## THE INPUT
(* ===== verification/MachineJoin.v ===== *)
(** * Cancellation, joins and the transition function

    Cancellation only raises flags of used tasks; a completed join frees its two
    children and makes their parent a leaf again.  Together with the instructions of
    [MachineStep] this covers every arm of [Execution::transition]. *)

From stdpp Require Import base numbers list option.
From S2P Require Import Prelude Program Frame Machine MachineInv MachineStep.

Local Open Scope N_scope.
Local Open Scope comp_scope.

(** ** Raising cancellation flags *)
Section flags.
Context {V E : Type}.
Implicit Types (x : Execution V E) (ts : list (Task V E)) (t : Task V E).

Definition flagged t t' : Prop := t' = t \/ used t /\ t' = with_cancelled t true.

Lemma flagged_fields t t' : flagged t t' ->
  task_state t' = task_state t /\ task_input t' = task_input t /\
  task_stack t' = task_stack t /\ task_parent t' = task_parent t /\
  task_cleaning t' = task_cleaning t /\ task_context t' = task_context t /\
  (task_state t = SFree -> t' = t).
Proof. unfold used. intros [->|[? ->]]; by destruct t. Qed.

Lemma flags_get ts ts' j t' :
  Forall2 flagged ts ts' -> get ts' j = Some t' -> exists t, get ts j = Some t /\ flagged t t'.
Proof.
  intros Hf. rewrite get_lookup. intros Hj.
  destruct (Forall2_lookup_r _ _ _ _ _ Hf Hj) as (t & ? & ?). exists t. by rewrite get_lookup.
Qed.

Lemma flags_put ts ts' j t :
  Forall2 flagged ts ts' -> get ts j = Some t -> exists t', get ts' j = Some t' /\ flagged t t'.
Proof.
  intros Hf. rewrite get_lookup. intros Hj.
  destruct (Forall2_lookup_l _ _ _ _ _ Hf Hj) as (t' & ? & ?). exists t'. by rewrite get_lookup.
Qed.

Lemma flags_fmap {A} (f : Task V E -> A) ts ts' :
  (forall t t', flagged t t' -> f t' = f t) -> Forall2 flagged ts ts' -> f <$> ts' = f <$> ts.
Proof.
  intros Hf. induction 1 as [|t t' ts ts' Ht _ IH]; [done|]. csimpl. f_equal; auto.
Qed.

Lemma flags_refl ts : Forall2 flagged ts ts.
Proof. induction ts; constructor; [by left|done]. Qed.

Lemma flags_len ts ts' : Forall2 flagged ts ts' -> len ts' = len ts.
Proof. intros Hf%Forall2_length. unfold len. by rewrite Hf. Qed.

Lemma tree_flags ts ts' : tree ts -> Forall2 flagged ts ts' -> tree ts'.
Proof.
  intros Ht Hf. split.
  - destruct (tree_root _ Ht) as (t0 & H0 & Hu & Hp).
    destruct (flags_put _ _ _ _ Hf H0) as (t' & H' & Hfl%flagged_fields).
    exists t'. unfold used in *. destruct Hfl as (-> & _ & _ & -> & _). done.
  - intros i t' Hi Hs. destruct (flags_get _ _ _ _ Hf Hi) as (t & Ht' & Hfl%flagged_fields).
    destruct Hfl as (E1 & _ & _ & _ & _ & _ & Hfree). rewrite E1 in Hs. rewrite Hfree by done.
    by eapply tree_free.
  - intros i t' Hi Hu Hi0. destruct (flags_get _ _ _ _ Hf Hi) as (t & Hgt & Hfl%flagged_fields).
    destruct Hfl as (E1 & _ & _ & E2 & _). unfold used in Hu. rewrite E1 in Hu.
    destruct (tree_parent _ Ht i t Hgt Hu Hi0) as (p & tp & j & Hp & Hgp & Hj & Hlr).
    destruct (flags_put _ _ _ _ Hf Hgp) as (tp' & Hgp' & Hflp%flagged_fields).
    exists p, tp', j. destruct Hflp as (-> & _). by rewrite E2.
  - intros i t' j Hi Hj. destruct (flags_get _ _ _ _ Hf Hi) as (t & Hgt & Hfl%flagged_fields).
    destruct Hfl as (E1 & _). rewrite E1 in Hj.
    destruct (tree_join _ Ht i t j Hgt Hj) as [Hne Hch]. split; [done|]. intros c Hc.
    destruct (Hch c Hc) as (tc & Hgc & Huc & Hpc).
    destruct (flags_put _ _ _ _ Hf Hgc) as (tc' & Hgc' & Hflc%flagged_fields).
    exists tc'. unfold used in *. destruct Hflc as (-> & _ & _ & -> & _). done.
  - destruct (tree_acyclic _ Ht) as [rank Hrank]. exists rank. intros i t' p Hi Hp.
    destruct (flags_get _ _ _ _ Hf Hi) as (t & Hgt & Hfl%flagged_fields).
    destruct Hfl as (_ & _ & _ & E2 & _). rewrite E2 in Hp. eauto.
  - intros i t' Hi Hh. destruct (flags_get _ _ _ _ Hf Hi) as (t & Hgt & Hfl%flagged_fields).
    destruct Hfl as (E1 & _). unfold is_halted in Hh. rewrite E1 in Hh.
    by apply (tree_halted _ Ht i t).
Qed.

(** Flags are no part of the invariant. *)
Lemma wf_flags x ts' : wf x -> Forall2 flagged (tasks x) ts' -> wf (with_tasks x ts').
Proof.
  intros (ks & Hcore & Hclean) Hf. exists ks. pose proof (flags_len _ _ Hf) as Hlen. split.
  - destruct Hcore. split; unfold rows_ok; simpl; rewrite ?Hlen; try done.
    + rewrite (flags_fmap task_stack _ _) by (done || by intros t t' ?%flagged_fields; naive_solver).
      done.
    + by eapply tree_flags.
    + eapply tickets_sub; [done|]. intros j t' k n Hj Hs.
      destruct (flags_get _ _ _ _ Hf Hj) as (t & Hgt & Hfl%flagged_fields).
      exists t. split; [done|]. destruct Hfl as (<- & _). done.
    + intros j t' Hj Hu. destruct (flags_get _ _ _ _ Hf Hj) as (t & Hgt & Hfl%flagged_fields).
      unfold used in *. destruct Hfl as (E1 & -> & _). rewrite E1 in Hu. eauto.
  - intros j t' l Hj Hu Hl. destruct (flags_get _ _ _ _ Hf Hj) as (t & Hgt & Hfl%flagged_fields).
    unfold used in Hu. destruct Hfl as (E1 & _ & _ & E2 & E3 & _). rewrite E1 in Hu.
    rewrite E3, (Hclean j t l Hgt Hu Hl). f_equal. unfold inherited. simpl. rewrite E2.
    destruct (task_parent t) as [p|]; [|done]. destruct (get (tasks x) p) as [tp|] eqn:Hp.
    + destruct (flags_put _ _ _ _ Hf Hp) as (tp' & -> & Hflp%flagged_fields).
      by destruct Hflp as (_ & _ & _ & _ & -> & _).
    + apply get_None in Hp. rewrite <- Hlen in Hp. apply get_None in Hp. by rewrite Hp.
Qed.
End flags.

(** ** Cancelling a subtree *)

(** Task [j] is a proper descendant of [root]. *)
Inductive below {V E} (ts : list (Task V E)) (root : N) : N -> Prop :=
| below_child j t : get ts j = Some t -> task_parent t = Some root -> below ts root j
| below_step j t p : get ts j = Some t -> task_parent t = Some p -> below ts root p ->
    below ts root j.

Section cancel_tree.
Context {H V E : Type} `{!Values H V E}.
Implicit Types (x : Execution V E) (h : H) (ts : list (Task V E)) (t : Task V E).

Lemma below_flags ts ts' root j :
  Forall2 flagged ts ts' -> below ts' root j <-> below ts root j.
Proof.
  intros Hf. split; induction 1 as [j t Hj Hp|j t p Hj Hp _ IH].
  - destruct (flags_get _ _ _ _ Hf Hj) as (t' & Ht' & Hfl%flagged_fields).
    eapply below_child; [done|]. by destruct Hfl as (_ & _ & _ & <- & _).
  - destruct (flags_get _ _ _ _ Hf Hj) as (t' & Ht' & Hfl%flagged_fields).
    eapply below_step; [done| |done]. by destruct Hfl as (_ & _ & _ & <- & _).
  - destruct (flags_put _ _ _ _ Hf Hj) as (t' & Ht' & Hfl%flagged_fields).
    eapply below_child; [done|]. by destruct Hfl as (_ & _ & _ & -> & _).
  - destruct (flags_put _ _ _ _ Hf Hj) as (t' & Ht' & Hfl%flagged_fields).
    eapply below_step; [done| |done]. by destruct Hfl as (_ & _ & _ & -> & _).
Qed.

(** A descendant is a used task. *)
Lemma below_used ts root j t :
  tree ts -> below ts root j -> get ts j = Some t -> used t.
Proof.
  intros Ht Hb Hj Hs. rewrite (tree_free _ Ht _ _ Hj Hs) in Hj.
  destruct Hb; simplify_eq.
Qed.

(** The walk to the root ends within the size of the table and decides [below]. *)
Lemma wp_has_ancestor {X} fuel root j t passed rank (Q : bool -> machine -> Prop)
    (R : X -> machine -> Prop) x h :
  tree (tasks x) ->
  (forall i u p, get (tasks x) i = Some u -> task_parent u = Some p -> (rank p < rank i)%nat) ->
  get (tasks x) j = Some t -> passed_below (tasks x) rank j passed ->
  len (tasks x) <= N.of_nat fuel + len passed ->
  (forall b, (b = true <-> below (tasks x) root j) -> Q b (x, h)) ->
  wp (has_ancestor fuel root (task_parent t)) Q R (x, h).
Proof.
  intros Ht Hrank. revert j t passed. induction fuel as [|fuel IH];
    intros j t passed Hj Hpass Hfuel HQ;
    pose proof (passed_room _ _ _ _ Hpass (get_Some_lt _ _ _ Hj)); [lia|].
  simpl. destruct (task_parent t) as [p|] eqn:Hp.
  - destruct (N.eqb_spec p root) as [->|Hne].
    + apply wp_ret, HQ. split; [|done]. intros _. by eapply below_child.
    + destruct (parent_used _ _ _ _ Ht Hj Hp) as (tp & Hgp & _).
      wp_task.
      eapply (IH p tp (j :: passed) Hgp).
      * eapply passed_step; eauto using get_Some_lt.
      * unfold len in *. simpl. lia.
      * intros b Hb. apply HQ. rewrite Hb. split.
        -- intros ?. by eapply below_step.
        -- inversion 1; simplify_eq. done.
  - apply wp_ret, HQ. split; [done|]. inversion 1; simplify_eq.
Qed.

(** The flag that [cancel_tree] gives the tasks below [k]. *)
Definition swept ts (root k : N) ts' : Prop :=
  Forall2 flagged ts ts' /\
  forall j t, get ts j = Some t -> exists t', get ts' j = Some t' /\
    (j = root \/ (j < k /\ below ts root j) -> t' = with_cancelled t true) /\
    (~ (j = root \/ (j < k /\ below ts root j)) -> t' = t).

Lemma with_cancelled_twice t : with_cancelled (with_cancelled t true) true = with_cancelled t true.
Proof. by destruct t. Qed.

Lemma flagged_upd ts ts' j t' :
  Forall2 flagged ts ts' -> get ts' j = Some t' -> used t' ->
  Forall2 flagged ts (upd ts' j (with_cancelled t' true)).
Proof.
  intros Hf Hj Hu. rewrite get_lookup in Hj.
  destruct (Forall2_lookup_r _ _ _ _ _ Hf Hj) as (t & Ht & Hfl).
  rewrite <- (list_insert_id ts (N.to_nat j) t) by done. apply Forall2_insert; [done|].
  destruct Hfl as [->|[Hu' ->]]; [by right|]. right. by rewrite with_cancelled_twice.
Qed.

Lemma swept_step ts root k ts' t' :
  swept ts root k ts' -> get ts' k = Some t' -> used t' -> below ts root k ->
  swept ts root (k + 1) (upd ts' k (with_cancelled t' true)).
Proof.
  intros [Hf Hs] Hk Hu Hb. split; [by apply flagged_upd|]. intros j t Hj.
  destruct (Hs j t Hj) as (u & Hu' & Hin & Hout). destruct (decide (j = k)) as [->|Hne].
  - assert (u = t') as -> by congruence. exists (with_cancelled t' true). split_and!.
    + by eauto with slices.
    + intros _. destruct (flags_get _ _ _ _ Hf Hu') as (t0 & ? & [->|[_ ->]]); simplify_eq;
        by rewrite ?with_cancelled_twice.
    + intros []. right. split; [lia|done].
  - exists u. rewrite get_upd_ne by done. split_and!; [done|..].
    + intros [->|[? ?]]; apply Hin; [by left|]. right. split; [lia|done].
    + intros Hn. apply Hout. intros [->|[? ?]]; apply Hn; [by left|]. right. split; [lia|done].
Qed.

Lemma swept_skip ts root k ts' : swept ts root k ts' -> ~ below ts root k ->
  swept ts root (k + 1) ts'.
Proof.
  intros [Hf Hs] Hb. split; [done|]. intros j t Hj.
  destruct (Hs j t Hj) as (u & Hu' & Hin & Hout). exists u. split_and!; [done|..].
  - intros [->|[? ?]]; apply Hin; [by left|]. right. split; [|done].
    assert (j <> k) by congruence. lia.
  - intros Hn. apply Hout. intros [->|[? ?]]; apply Hn; [by left|]. right. split; [lia|done].
Qed.

(** [cancel_tree] raises the flag of the root task and of all its descendants, and
    nothing else. *)
Lemma wp_cancel_tree {X} root t (Q : unit -> machine -> Prop) (R : X -> machine -> Prop) x h :
  tree (tasks x) -> get (tasks x) root = Some t -> used t ->
  (forall ts', swept (tasks x) root (len (tasks x)) ts' -> Q tt (with_tasks x ts', h)) ->
  wp (cancel_tree root) Q R (x, h).
Proof.
  intros Ht Hr Hu HQ. set (ts := tasks x) in *. pose proof (get_Some_lt _ _ _ Hr) as Hlt.
  unfold cancel_tree. apply wp_bind. eapply wp_update_task; [done|].
  apply wp_bind, wp_exec. cbn [tasks with_tasks]. fold ts. rewrite len_upd.
  eapply wp_mono.
  - apply (wp_for_range (len ts) _
      (fun k s => exists ts', swept ts root k ts' /\ s = (with_tasks x ts', h)) R).
    + intros k s Hk (ts' & Hsw & ->). pose proof Hsw as [Hf _].
      pose proof (tree_flags _ _ Ht Hf) as Ht'. destruct (tree_acyclic _ Ht') as [rank Hrank].
      destruct (get_lt ts' k) as [t' Hk']; [by rewrite (flags_len _ _ Hf)|].
      wp_task. apply wp_bind.
      eapply (wp_has_ancestor _ root k t' []); [done|exact Hrank|done| | |].
      { split; [constructor|]. by intros v ?%not_elem_of_nil. }
      { simpl. rewrite (flags_len _ _ Hf). unfold upd. rewrite length_insert. unfold len. lia. }
      simpl. intros b Hb. rewrite (below_flags ts) in Hb by done. destruct b.
      * eapply wp_update_task; [done|]. eexists. split; [|reflexivity].
        apply swept_step; [done|done| |by apply Hb].
        apply (below_used ts' root k); [done| |done]. rewrite (below_flags ts) by done. by apply Hb.
      * apply wp_ret. exists ts'. split; [|done]. apply swept_skip; [done|]. naive_solver.
    + eexists. split; [|reflexivity]. split.
      { apply flagged_upd; [apply flags_refl|done|done]. }
      intros j tj Hj. destruct (decide (j = root)) as [->|Hne].
      * exists (with_cancelled t true). rewrite get_upd_eq by done. simplify_eq.
        split_and!; [done|done|]. naive_solver.
      * exists tj. rewrite get_upd_ne by done. split_and!; [done|..]; [|done].
        intros [?|[? _]]; [done|lia].
  - intros [] s (ts' & Hsw & ->). by apply HQ.
  - done.
Qed.
End cancel_tree.

(** ** Freeing a task *)

(** [bs'] is [bs] with the entries in [P] emptied. *)
Definition emptied {V} (P : N -> Prop) (bs bs' : list (option V)) : Prop :=
  len bs' = len bs /\
  forall n, (P n -> n < len bs -> get bs' n = Some None) /\ (~ P n -> get bs' n = get bs n).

## PROBLEM
Copy all lines from the material that include "emptied".

## RESPONSE BOX
(** [bs'] is [bs] with the entries in [P] emptied. *)
Definition emptied {V} (P : N -> Prop) (bs bs' : list (option V)) : Prop :=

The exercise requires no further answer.